The Atiatihan Festival
The programme says the main parade is at 7.30 a.m. We take a tricycle to the main square at 8.30. Nothing happening. I ask a stallholder who peers through balloons and feathered tribal masks at me. He says it starts at 9. I say “It is 9”. He says " Maybe 10 then". About 9.30 are were sounds of drumming and the tinkling of percussion and the parades begin. This seems to be a time for massing in the Plaza and we perched on a wall there for really good views of endless costumed revellers, tribal dancers, snake charmers, grotesque papier mache animals, decorated floats (Mary and Jesus statues in various forms, but usually a plastic modern doll) and hundreds of other outfits – witches/ skeletons/lion fish/a bright pink paunch in a nappy. Most people have painted faces and we get our faces blacked for us too. The festival re-enacts the handing over of Panay to the Spanish by the local, Borneo style tribes. They were head-hunters until comparatively recently.
These groups process round and round the square all morning – absolutely fascinating though we get the birdie song rather too many times again. Lunch in a restaurant facing the Plaza ‘Sorry chicken’s off Ma’am, sorry the last coconut’s just gone ma’am”.
Then it begins to pour down, through the plastic roof in buckets and into buckets.
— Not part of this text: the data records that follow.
(** The two ways an allocation terminates the process: the [assert] on the
    alignment, and [abort()] after "Arena overflow." *)
Inductive AbortReason : Type := AssertionFailed | ArenaOverflow.

(** Result of an allocator call: the process died, or a pointer came back
    together with the updated arena. *)
Inductive Alloc : Type :=
| Abort (why : AbortReason)
| Ret (ptr : Z) (arena : Arena).

Definition is_abort (r : Alloc) : bool :=
  match r with Abort _ => true | Ret _ _ => false end.

(** [alignment > 0 && (alignment & (alignment - 1)) == 0] *)
Definition valid_alignment (alignment : Z) : bool :=
  (0 <? alignment) && (Z.land alignment (alignment - 1) =? 0).

(** [(isize)((~(uptr)arena->begin + 1) & ((uptr)alignment - 1))] *)
Definition arena_padding (arena : Arena) (alignment : Z) : Z :=
  to_isize
    (Z.land (to_uptr (to_uptr (Z.lnot (to_uptr (begin arena))) + 1))
            (to_uptr (to_uptr alignment - 1))).

Definition arena_alloc_aligned (arena : Arena) (size alignment : Z) : Alloc :=
  if negb (valid_alignment alignment) then Abort AssertionFailed
  else if size =? 0 then Ret NULL arena
  else
    let padding := arena_padding arena alignment in
    let memory_left := end_ arena - begin arena - padding in
    if (memory_left <? 0) || (memory_left <? size) then Abort ArenaOverflow
    else Ret (begin arena + padding)
             {| begin := begin arena + padding + size; end_ := end_ arena |}.

Definition arena_alloc (arena : Arena) (size : Z) : Alloc :=
  arena_alloc_aligned arena size ARENA_DEFAULT_ALIGNMENT.

(** Byte-addressed memory, needed for the copy made by [arena_realloc]. *)
Definition Mem : Type := Z -> Z.

(** [memcpy(dst, src, n)] on regions that do not overlap. *)
Definition memcpy (m : Mem) (dst src n : Z) : Mem :=
  fun a => if (dst <=? a) && (a <? dst + n) then m (src + (a - dst)) else m a.

Definition load_bytes (m : Mem) (ptr : Z) (n : nat) : list Z :=
  map (fun i => m (ptr + Z.of_nat i)) (seq 0 n).

Definition arena_realloc (arena : Arena) (m : Mem)
    (old_ptr old_size new_size : Z) : Alloc * Mem :=
  if old_size >=? new_size then (Ret old_ptr arena, m)
  else if negb (old_ptr =? NULL) && (old_ptr + old_size =? begin arena) then
    (arena_alloc {| begin := old_ptr; end_ := end_ arena |} new_size, m)
  else
    match arena_alloc arena new_size with
    | Abort why => (Abort why, m)
    | Ret new_ptr arena' => (Ret new_ptr arena', memcpy m new_ptr old_ptr old_size)
    end.

(** A run of allocation requests [(size, alignment)], all of which must
    succeed; used to speak about "any sequence of successful allocations". *)
Fixpoint alloc_all (arena : Arena) (reqs : list (Z * Z)) : option Arena :=
  match reqs with
  | [] => Some arena
  | (size, alignment) :: reqs' =>
      match arena_alloc_aligned arena size alignment with
      | Abort _ => None
      | Ret _ arena' => alloc_all arena' reqs'
      end
  end.

Definition total_size (reqs : list (Z * Z)) : Z :=
  fold_right (fun r acc => fst r + acc) 0 reqs.

Definition remaining (arena : Arena) : Z := end_ arena - begin arena.

End Arena.

(** ** UTF-8 decoding and validation (main.c, lines 103-215) *)

Module Utf8.

(** [typedef struct { u8 *data; isize size; } StringView;]
    [data] is the list of bytes readable from the pointer on, up to the end
    of the buffer it points into; [size] is the length field. *)
Record StringView : Type := mkView { data : list Z; size : Z }.

Definition view_bytes (s : StringView) : list Z :=
  firstn (Z.to_nat (size s)) (data s).

Definition utf8_char_size : list Z :=
(*  0  1  2  3  4  5  6  7  8  9  A  B  C  D  E  F *)
  [ 1; 1; 1; 1; 1; 1; 1; 1; 1; 1; 1; 1; 1; 1; 1; 1;  (* 0 *)
    1; 1; 1; 1; 1; 1; 1; 1; 1; 1; 1; 1; 1; 1; 1; 1;  (* 1 *)
    1; 1; 1; 1; 1; 1; 1; 1; 1; 1; 1; 1; 1; 1; 1; 1;  (* 2 *)
    1; 1; 1; 1; 1; 1; 1; 1; 1; 1; 1; 1; 1; 1; 1; 1;  (* 3 *)
    1; 1; 1; 1; 1; 1; 1; 1; 1; 1; 1; 1; 1; 1; 1; 1;  (* 4 *)
    1; 1; 1; 1; 1; 1; 1; 1; 1; 1; 1; 1; 1; 1; 1; 1;  (* 5 *)
    1; 1; 1; 1; 1; 1; 1; 1; 1; 1; 1; 1; 1; 1; 1; 1;  (* 6 *)
    1; 1; 1; 1; 1; 1; 1; 1; 1; 1; 1; 1; 1; 1; 1; 1;  (* 7 *)
    0; 0; 0; 0; 0; 0; 0; 0; 0; 0; 0; 0; 0; 0; 0; 0;  (* 8 *)
    0; 0; 0; 0; 0; 0; 0; 0; 0; 0; 0; 0; 0; 0; 0; 0;  (* 9 *)
    0; 0; 0; 0; 0; 0; 0; 0; 0; 0; 0; 0; 0; 0; 0; 0;  (* A *)
    0; 0; 0; 0; 0; 0; 0; 0; 0; 0; 0; 0; 0; 0; 0; 0;  (* B *)
    0; 0; 2; 2; 2; 2; 2; 2; 2; 2; 2; 2; 2; 2; 2; 2;  (* C *)
    2; 2; 2; 2; 2; 2; 2; 2; 2; 2; 2; 2; 2; 2; 2; 2;  (* D *)
    3; 3; 3; 3; 3; 3; 3; 3; 3; 3; 3; 3; 3; 3; 3; 3;  (* E *)
    4; 4; 4; 4; 4; 0; 0; 0; 0; 0; 0; 0; 0; 0; 0; 0   (* F *) ].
The street outside is like a lagoon. The parade begins again while it is still bucketing. This one includes all the previous tribal groups and more besides, businesses, banks, all marching along jigging to the Birdie song.
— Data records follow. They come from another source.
(** * Flex backend: session authentication, registration and leaderboard

    A shallow embedding of [main.py] (the FastAPI application of the Flex
    game backend) and the properties of its authentication path:
    password hashing, bearer-token resolution, session expiry, the user
    lookup chain, registration, login and the leaderboard query.

    Conventions.
    - A Python [str] is the list of its code points (as [Z]).
    - A stored document (a Python [dict] with string keys) is a
      [gmap string value].
    - A handler returns [Ok v] or [Raise e]; [e] is either the
      [HTTPException] the handler raises or [Uncaught], an exception of the
      interpreter (TypeError, ValueError, UnicodeEncodeError) that no
      handler catches.
    - [time.time()] enters as [now], the value of [int(time.time())];
      [secrets.token_urlsafe(32)] enters as the token drawn.
    - Request bodies enter after validation, as the payload records.
    - The document store is available: a failing store call raises before
      any handler logic and is left out. Stored fields hold [None], a
      [bool], an [int], a [str] or a native identifier. *)

From Stdlib Require Import ZArith List Ascii String Permutation Sorted Lia.
From stdpp Require Import base option list gmap strings sorting.

Local Open Scope Z_scope.

(* ===================================================================== *)
(** ** Python built-ins used by the handlers *)
(* ===================================================================== *)

Module Py.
Another text message. ‘We are at the gates of the palace – face to face with pro Erap police”. Erap has finally given in and left the palace and half naked men cavort with Erap resigns in white paint all over their backs. Gloria Arroyo is being sworn in even as he leaves. Celebrations in Manila and even bigger ones here.
We watch with our hair becoming progressively more sodden and a veritable river running down my back. This parade goes on for 3 hours. Fantastic, though the revellers are also becoming progressively drunk, carrying large bottles of vile green spirits strapped to their waists as well as the large metal drums. As they drink they lose their inhibitions and keep approaching, giving us thumbs up signs, smacking palms and trying to get us to join their groups. One guy who said he was “a sailor” sweeps me way and won’t let go of me. Every time I try to slip away he grabs me again and says not to worry, he is a good man. Eventually I hide in the church. I am definitely a novelty as I am interviewed for TV four different times by different channels. Shame I can’t see it.
Exhausted by now. Back to the hotel for a nap and then out to a Chinese meal and visits to the night market. Lots of mini gambling type games hidden at the back. Roll coloured dice; bet on the right colour and so on.
Finally to last night’s dance arena but too packed to move tonight – very sad. A spectacular firework display. Roman candles that split up like pools of wiggling sperm as they shoot away. Home to bed and our quiet area. It is unfortunate that Elaine snores.